Banken zahlten € 442 Milliarden an EZB zurück

GiNN-BerlinKontor.—Das Vertrauen der Banken untereinander scheint zu wachsen.  Die Financial Times Deutschland stellte fest: “Die Banken der Euro-Zone fahren ihren Bargeldpuffer auf das Niveau vor Beginn der Griechenland-Krise im Oktober 2009 zurück”.  Zur Überbrückung ihres Finanzbedarfs nach der Rückzahlung von insgesamt  € 442 Milliarden  an die Europäische Zentralbank (EZB) hatten einige Banken im Euroraum sich rund  € 111 Milliarden bei der EZB geliehen.  78 Geldinstitute riefen das Leihgeld zum Zinssatz von 1,0 % und einer Laufzeit von 6 Tagen ab,  teilte die EZB mit.

Am 01. Juli war der sogenannte Jahrestender der EZB ausgelaufen, über den sich im letzten Sommer 1121  Geldinstitute zu Billigzinsen  € 442 Milliarden geliehen hatten. Banken,  die nach Ablauf des Jahres immer noch frisches Geld brauchten, mussten bis zum 01.07.2010  ihre credit line  zwar zunächst begleichen, konnten sich jedoch sofort wieder neues Geld bei der EZB leihen.

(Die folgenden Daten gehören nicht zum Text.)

(** The descent of [va_to_pte_pointer]; [None] is its [return 0]. *)
Fixpoint walk_levels (level : nat) (pagetable va : Z) (alloc : bool) : V (option Z) :=
  match level with
  | O => mret (Some pagetable)
  | S lower =>
      let pte := pagetable + 8 * PX (Z.of_nat level) va in
      v ← in_mem (load64 pte);
      if negb (v =? 0) then walk_levels lower (PA2VA (PTE2PA v)) va alloc
      else if negb alloc then mret None
      else new ← page_alloc PGSIZE;
           if new =? 0 then mret None
           else in_mem (memset new 0 PGSIZE);;
                in_mem (store64 pte (Z.lor (PA2PTE new) PTE_V));;
                walk_levels lower new va alloc
  end.

Definition va_to_pte_pointer (pagetable va : Z) (alloc : bool) : V Z :=
  if MAXVA <=? va then panic
  else p ← walk_levels 2 (PA2VA pagetable) va alloc;
       match p with
       | None => mret 0
       | Some p => mret (p + 8 * PX 0 va)
       end.

Definition va_to_pa (pagetable va : Z) : V Z :=
  let offset := va mod PGSIZE in
  let va := va - offset in
  if MAXVA <=? va then mret 0
  else pte ← va_to_pte_pointer pagetable va false;
       if pte =? 0 then mret 0
       else v ← in_mem (load64 pte);
            if Z.land v PTE_V =? 0 then mret 0
            else v ← in_mem (load64 pte);
                 mret (u64 (PTE2PA v + offset)).

(** One iteration per page; a range that ends in the last page of the 64-bit space makes
    [vac] wrap around and the C loop run forever, which is [Fuel] here. *)
Fixpoint map_pages_loop (fuel : nat) (pagetable vac va_end pa_map perm : Z) : V Z :=
  if vac <=? va_end
  then match fuel with
       | O => fail Fuel
       | S fuel =>
           __map_single_page pagetable vac pa_map perm;;
           map_pages_loop fuel pagetable (u64 (vac + PGSIZE)) va_end (u64 (pa_map + PGSIZE)) perm
       end
  else mret 0.

Definition __map_pages (pagetable va size pa perm : Z) : V Z :=
  let va_start := PGROUNDDOWN va in
  let va_end := PGROUNDDOWN (u64 (va + size - 1)) in
  map_pages_loop (Z.to_nat ((va_end - va_start) / PGSIZE + 1)) pagetable va_start va_end
    (PGROUNDDOWN pa) perm.

Definition pgtbl_create : V Z :=
  pgtbl ← page_alloc PGSIZE;
  if negb (pgtbl =? 0) then in_mem (memset pgtbl 0 PGSIZE);; mret pgtbl else mret 0.

(** The copy loops advance to the next page boundary each time. *)
Fixpoint copy_to_va_loop (fuel : nat) (pagetable dstva src len : Z) : V Z :=
  if 0 <? len
  then match fuel with
       | O => fail Fuel
       | S fuel =>
           let va0 := PGROUNDDOWN dstva in
           pa0 ← va_to_pa pagetable va0;
           if pa0 =? 0 then mret (-1)
           else
             let n := PGSIZE - (dstva - va0) in
             let n := if len <? n then len else n in
             in_mem (memmove (PA2VA (u64 (pa0 + (dstva - va0)))) src n);;
             copy_to_va_loop fuel pagetable (u64 (va0 + PGSIZE)) (src + n) (len - n)
       end
  else mret 0.

Definition copy_fuel (len : Z) : nat := Z.to_nat (len / PGSIZE + 2).

Definition copy_to_va (pagetable dstva src len : Z) : V Z :=
  copy_to_va_loop (copy_fuel len) pagetable dstva src len.

Fixpoint copy_from_va_loop (fuel : nat) (pagetable dst srcva len : Z) : V Z :=
  if 0 <? len
  then match fuel with
       | O => fail Fuel
       | S fuel =>
           let va0 := PGROUNDDOWN srcva in
           pa0 ← va_to_pa pagetable va0;
           if pa0 =? 0 then mret (-1)
           else
             let n := PGSIZE - (srcva - va0) in
             let n := if len <? n then len else n in
             in_mem (memmove dst (PA2VA (u64 (pa0 + (srcva - va0)))) n);;
             copy_from_va_loop fuel pagetable (dst + n) (u64 (va0 + PGSIZE)) (len - n)
       end
  else mret 0.

Definition copy_from_va (pagetable dst srcva len : Z) : V Z :=
  copy_from_va_loop (copy_fuel len) pagetable dst srcva len.

(** The byte loop inside [copy_from_va_str]: whether it met the NUL, and the new [dst], [max]. *)
Fixpoint copy_str_bytes (n : nat) (p dst max : Z) : M mem (bool * Z * Z) :=
  match n with
  | O => mret (false, dst, max)
  | S n =>
      c ← load8 p;
      if c =? 0 then store8 dst 0;; mret (true, dst, max)
      else c ← load8 p; store8 dst c;; copy_str_bytes n (p + 1) (dst + 1) (max - 1)
  end.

“Insgesamt zeigt sich, dass die europäischen Banken nicht mehr mit dem Rücken zur Wand stehen”, wird Karsten JUNIUS von der Deka-Bank zitiert.   Weitaus wenige Banken hatten von dem EZB-Angebot Gebrauch gemacht. Die Banken fassen also wieder mehr Vertrauen zueinander.
Um mögliche Liquiditätsengpässe wegen der Rückzahlung zu vermeiden, hatte die EZB den Banken bereits am 30.06. frisches Geld angeboten.  Nur 171 Banken liehen sich knapp € 132 Milliarden  mit einer Laufzeit von 3 Monaten.

Übrigens: Spanien konnte sich erneut erfolgreich am Kapitalmarkt refinanzieren. Insgesamt nahm das Land  € 3,5 Milliarden mit fünfjährigen Anleihen auf.  Laut Madrider Sparpaket sollen noch im laufenden Jahr € 5 Milliarden, und 2011 weitere € 10 Mrd.  zusätzlich eingespart werden, um das spanische Defizit 2011 auf 6 % vom Bruttoinlandsprodukt (BIP) zu drücken.